• Your objective:
Find the string "Some" in the records. Copy each line that has it.

• Input records:
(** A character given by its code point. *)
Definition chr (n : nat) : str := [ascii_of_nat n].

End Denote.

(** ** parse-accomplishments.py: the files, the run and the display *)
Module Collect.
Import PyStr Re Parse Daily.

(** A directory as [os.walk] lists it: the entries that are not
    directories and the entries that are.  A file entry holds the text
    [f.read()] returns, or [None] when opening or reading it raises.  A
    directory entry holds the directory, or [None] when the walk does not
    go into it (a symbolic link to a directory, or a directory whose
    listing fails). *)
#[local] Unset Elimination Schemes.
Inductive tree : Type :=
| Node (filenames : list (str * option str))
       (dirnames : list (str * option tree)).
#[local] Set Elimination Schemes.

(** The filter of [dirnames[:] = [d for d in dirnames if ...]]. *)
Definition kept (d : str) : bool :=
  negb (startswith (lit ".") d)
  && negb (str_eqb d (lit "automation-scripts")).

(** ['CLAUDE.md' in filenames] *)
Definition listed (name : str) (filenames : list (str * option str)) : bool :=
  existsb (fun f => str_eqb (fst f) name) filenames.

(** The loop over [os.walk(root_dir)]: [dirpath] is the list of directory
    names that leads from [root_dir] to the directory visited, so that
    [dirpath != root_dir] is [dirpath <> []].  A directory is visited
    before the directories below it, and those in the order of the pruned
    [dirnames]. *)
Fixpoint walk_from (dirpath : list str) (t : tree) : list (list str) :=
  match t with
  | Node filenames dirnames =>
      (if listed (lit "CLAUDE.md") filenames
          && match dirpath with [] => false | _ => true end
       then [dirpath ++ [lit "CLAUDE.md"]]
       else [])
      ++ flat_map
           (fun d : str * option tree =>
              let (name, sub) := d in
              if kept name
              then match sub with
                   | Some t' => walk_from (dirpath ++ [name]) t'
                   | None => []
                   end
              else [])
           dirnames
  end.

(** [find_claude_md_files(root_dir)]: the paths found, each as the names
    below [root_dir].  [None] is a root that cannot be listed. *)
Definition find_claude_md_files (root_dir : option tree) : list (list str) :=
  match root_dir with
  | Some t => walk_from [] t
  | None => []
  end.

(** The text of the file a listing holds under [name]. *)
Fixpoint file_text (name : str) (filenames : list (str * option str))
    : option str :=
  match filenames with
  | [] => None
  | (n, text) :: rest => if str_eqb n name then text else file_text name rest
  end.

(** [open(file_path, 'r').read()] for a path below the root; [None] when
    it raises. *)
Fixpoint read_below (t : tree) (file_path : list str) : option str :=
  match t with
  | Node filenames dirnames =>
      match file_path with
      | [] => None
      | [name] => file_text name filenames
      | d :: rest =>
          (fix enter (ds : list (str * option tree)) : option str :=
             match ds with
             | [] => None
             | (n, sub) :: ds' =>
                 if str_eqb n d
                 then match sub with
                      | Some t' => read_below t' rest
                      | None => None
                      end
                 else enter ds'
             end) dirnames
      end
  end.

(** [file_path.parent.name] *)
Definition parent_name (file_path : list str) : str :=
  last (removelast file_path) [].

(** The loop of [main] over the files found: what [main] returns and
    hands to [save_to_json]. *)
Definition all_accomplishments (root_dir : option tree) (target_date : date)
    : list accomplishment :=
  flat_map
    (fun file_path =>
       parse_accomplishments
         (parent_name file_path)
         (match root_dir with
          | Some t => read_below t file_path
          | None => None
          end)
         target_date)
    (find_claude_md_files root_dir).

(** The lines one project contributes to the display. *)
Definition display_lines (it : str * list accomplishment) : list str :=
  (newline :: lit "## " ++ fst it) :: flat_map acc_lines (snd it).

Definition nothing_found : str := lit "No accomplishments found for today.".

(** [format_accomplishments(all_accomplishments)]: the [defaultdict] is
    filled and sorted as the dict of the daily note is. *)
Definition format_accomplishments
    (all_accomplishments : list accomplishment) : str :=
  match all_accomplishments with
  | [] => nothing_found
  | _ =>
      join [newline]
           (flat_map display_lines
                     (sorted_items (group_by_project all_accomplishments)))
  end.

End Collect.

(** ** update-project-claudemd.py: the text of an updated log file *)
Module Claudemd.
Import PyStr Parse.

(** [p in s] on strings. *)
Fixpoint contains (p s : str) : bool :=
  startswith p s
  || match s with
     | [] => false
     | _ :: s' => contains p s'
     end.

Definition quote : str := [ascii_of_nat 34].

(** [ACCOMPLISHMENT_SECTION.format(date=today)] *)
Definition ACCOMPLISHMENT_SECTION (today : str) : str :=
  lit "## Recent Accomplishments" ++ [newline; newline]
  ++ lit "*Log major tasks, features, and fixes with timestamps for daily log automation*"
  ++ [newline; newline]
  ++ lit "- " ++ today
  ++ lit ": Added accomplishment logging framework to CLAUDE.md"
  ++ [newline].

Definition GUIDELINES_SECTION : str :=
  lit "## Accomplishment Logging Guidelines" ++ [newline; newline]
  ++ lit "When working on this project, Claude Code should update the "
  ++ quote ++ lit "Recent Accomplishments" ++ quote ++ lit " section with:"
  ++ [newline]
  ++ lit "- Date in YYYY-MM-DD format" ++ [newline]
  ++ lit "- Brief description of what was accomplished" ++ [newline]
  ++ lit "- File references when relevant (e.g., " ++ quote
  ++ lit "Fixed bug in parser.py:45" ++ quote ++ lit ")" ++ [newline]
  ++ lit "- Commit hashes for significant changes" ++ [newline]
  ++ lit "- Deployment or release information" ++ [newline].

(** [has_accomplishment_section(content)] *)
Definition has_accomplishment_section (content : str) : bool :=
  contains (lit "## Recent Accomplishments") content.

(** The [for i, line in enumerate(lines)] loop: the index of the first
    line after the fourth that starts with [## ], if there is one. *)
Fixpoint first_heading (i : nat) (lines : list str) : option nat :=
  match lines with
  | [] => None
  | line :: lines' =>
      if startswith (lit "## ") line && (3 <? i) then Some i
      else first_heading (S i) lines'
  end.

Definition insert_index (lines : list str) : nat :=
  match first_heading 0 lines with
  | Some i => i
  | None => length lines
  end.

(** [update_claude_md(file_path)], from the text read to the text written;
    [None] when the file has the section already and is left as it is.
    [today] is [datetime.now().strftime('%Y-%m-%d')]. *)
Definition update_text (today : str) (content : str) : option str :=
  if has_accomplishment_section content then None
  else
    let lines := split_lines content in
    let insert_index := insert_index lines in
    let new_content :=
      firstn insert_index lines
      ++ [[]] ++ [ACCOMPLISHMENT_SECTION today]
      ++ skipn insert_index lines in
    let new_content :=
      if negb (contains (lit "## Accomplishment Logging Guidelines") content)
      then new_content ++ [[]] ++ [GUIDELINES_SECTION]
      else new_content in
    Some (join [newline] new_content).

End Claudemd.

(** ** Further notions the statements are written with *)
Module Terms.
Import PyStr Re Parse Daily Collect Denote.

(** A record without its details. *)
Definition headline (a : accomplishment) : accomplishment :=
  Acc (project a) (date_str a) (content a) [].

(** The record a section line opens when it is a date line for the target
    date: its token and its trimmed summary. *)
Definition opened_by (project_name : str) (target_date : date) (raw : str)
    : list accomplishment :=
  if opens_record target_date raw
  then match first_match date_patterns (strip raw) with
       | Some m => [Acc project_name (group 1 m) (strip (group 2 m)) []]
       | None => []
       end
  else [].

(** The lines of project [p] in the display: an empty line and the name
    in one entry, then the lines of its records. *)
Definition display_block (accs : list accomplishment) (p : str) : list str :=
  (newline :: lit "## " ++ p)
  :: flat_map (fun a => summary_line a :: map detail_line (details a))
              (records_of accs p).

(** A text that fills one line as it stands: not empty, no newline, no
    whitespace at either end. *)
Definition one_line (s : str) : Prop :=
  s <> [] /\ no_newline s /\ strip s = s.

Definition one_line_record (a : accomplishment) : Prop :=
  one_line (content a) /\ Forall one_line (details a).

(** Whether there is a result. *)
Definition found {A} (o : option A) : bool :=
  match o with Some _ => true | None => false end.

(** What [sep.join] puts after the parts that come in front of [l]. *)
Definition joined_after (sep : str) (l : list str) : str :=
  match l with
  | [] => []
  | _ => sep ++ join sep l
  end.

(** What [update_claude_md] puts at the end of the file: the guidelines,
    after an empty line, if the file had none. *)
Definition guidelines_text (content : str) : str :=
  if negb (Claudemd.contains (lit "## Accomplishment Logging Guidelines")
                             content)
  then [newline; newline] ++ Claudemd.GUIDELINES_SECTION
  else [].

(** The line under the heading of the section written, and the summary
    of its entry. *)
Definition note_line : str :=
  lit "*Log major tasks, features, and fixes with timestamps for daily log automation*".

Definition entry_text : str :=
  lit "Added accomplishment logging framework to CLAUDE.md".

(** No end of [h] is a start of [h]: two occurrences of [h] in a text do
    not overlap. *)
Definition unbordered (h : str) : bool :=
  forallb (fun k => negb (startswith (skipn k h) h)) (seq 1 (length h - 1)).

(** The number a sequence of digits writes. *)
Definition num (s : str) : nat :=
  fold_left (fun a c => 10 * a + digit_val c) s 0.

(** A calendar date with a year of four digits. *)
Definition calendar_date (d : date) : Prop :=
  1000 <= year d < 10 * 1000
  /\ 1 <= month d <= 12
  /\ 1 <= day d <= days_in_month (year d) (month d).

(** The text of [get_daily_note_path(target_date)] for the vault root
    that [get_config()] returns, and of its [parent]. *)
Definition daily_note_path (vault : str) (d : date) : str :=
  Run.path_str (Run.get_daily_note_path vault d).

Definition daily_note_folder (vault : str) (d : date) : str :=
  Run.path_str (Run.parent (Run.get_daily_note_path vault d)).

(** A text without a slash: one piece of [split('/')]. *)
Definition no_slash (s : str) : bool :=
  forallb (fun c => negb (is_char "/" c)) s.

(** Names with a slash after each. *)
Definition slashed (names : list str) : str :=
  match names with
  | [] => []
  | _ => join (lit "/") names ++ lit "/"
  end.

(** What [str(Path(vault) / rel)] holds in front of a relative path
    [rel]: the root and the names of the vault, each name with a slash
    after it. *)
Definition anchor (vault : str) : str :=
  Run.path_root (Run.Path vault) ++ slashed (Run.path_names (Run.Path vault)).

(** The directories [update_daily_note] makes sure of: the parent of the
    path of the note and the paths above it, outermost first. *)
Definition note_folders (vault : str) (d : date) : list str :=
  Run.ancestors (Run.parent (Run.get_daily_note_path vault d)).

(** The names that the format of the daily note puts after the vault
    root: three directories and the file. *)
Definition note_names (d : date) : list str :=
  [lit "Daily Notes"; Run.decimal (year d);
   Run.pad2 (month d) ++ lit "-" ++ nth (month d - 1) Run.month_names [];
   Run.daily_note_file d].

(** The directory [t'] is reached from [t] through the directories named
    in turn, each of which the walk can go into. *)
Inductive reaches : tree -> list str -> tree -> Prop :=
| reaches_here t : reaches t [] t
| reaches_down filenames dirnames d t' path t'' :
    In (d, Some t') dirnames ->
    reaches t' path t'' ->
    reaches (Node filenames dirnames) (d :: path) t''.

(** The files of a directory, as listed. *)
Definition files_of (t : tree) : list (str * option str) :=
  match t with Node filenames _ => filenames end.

• Solution for this task:
                   | Some t' => walk_from (dirpath ++ [name]) t'
  | Some t => walk_from [] t
                      | Some t' => read_below t' rest
          | Some t => read_below t file_path
      if startswith (lit "## ") line && (3 <? i) then Some i
  | Some i => i
    Some (join [newline] new_content).
       | Some m => [Acc project_name (group 1 m) (strip (group 2 m)) []]
  match o with Some _ => true | None => false end.
    In (d, Some t') dirnames ->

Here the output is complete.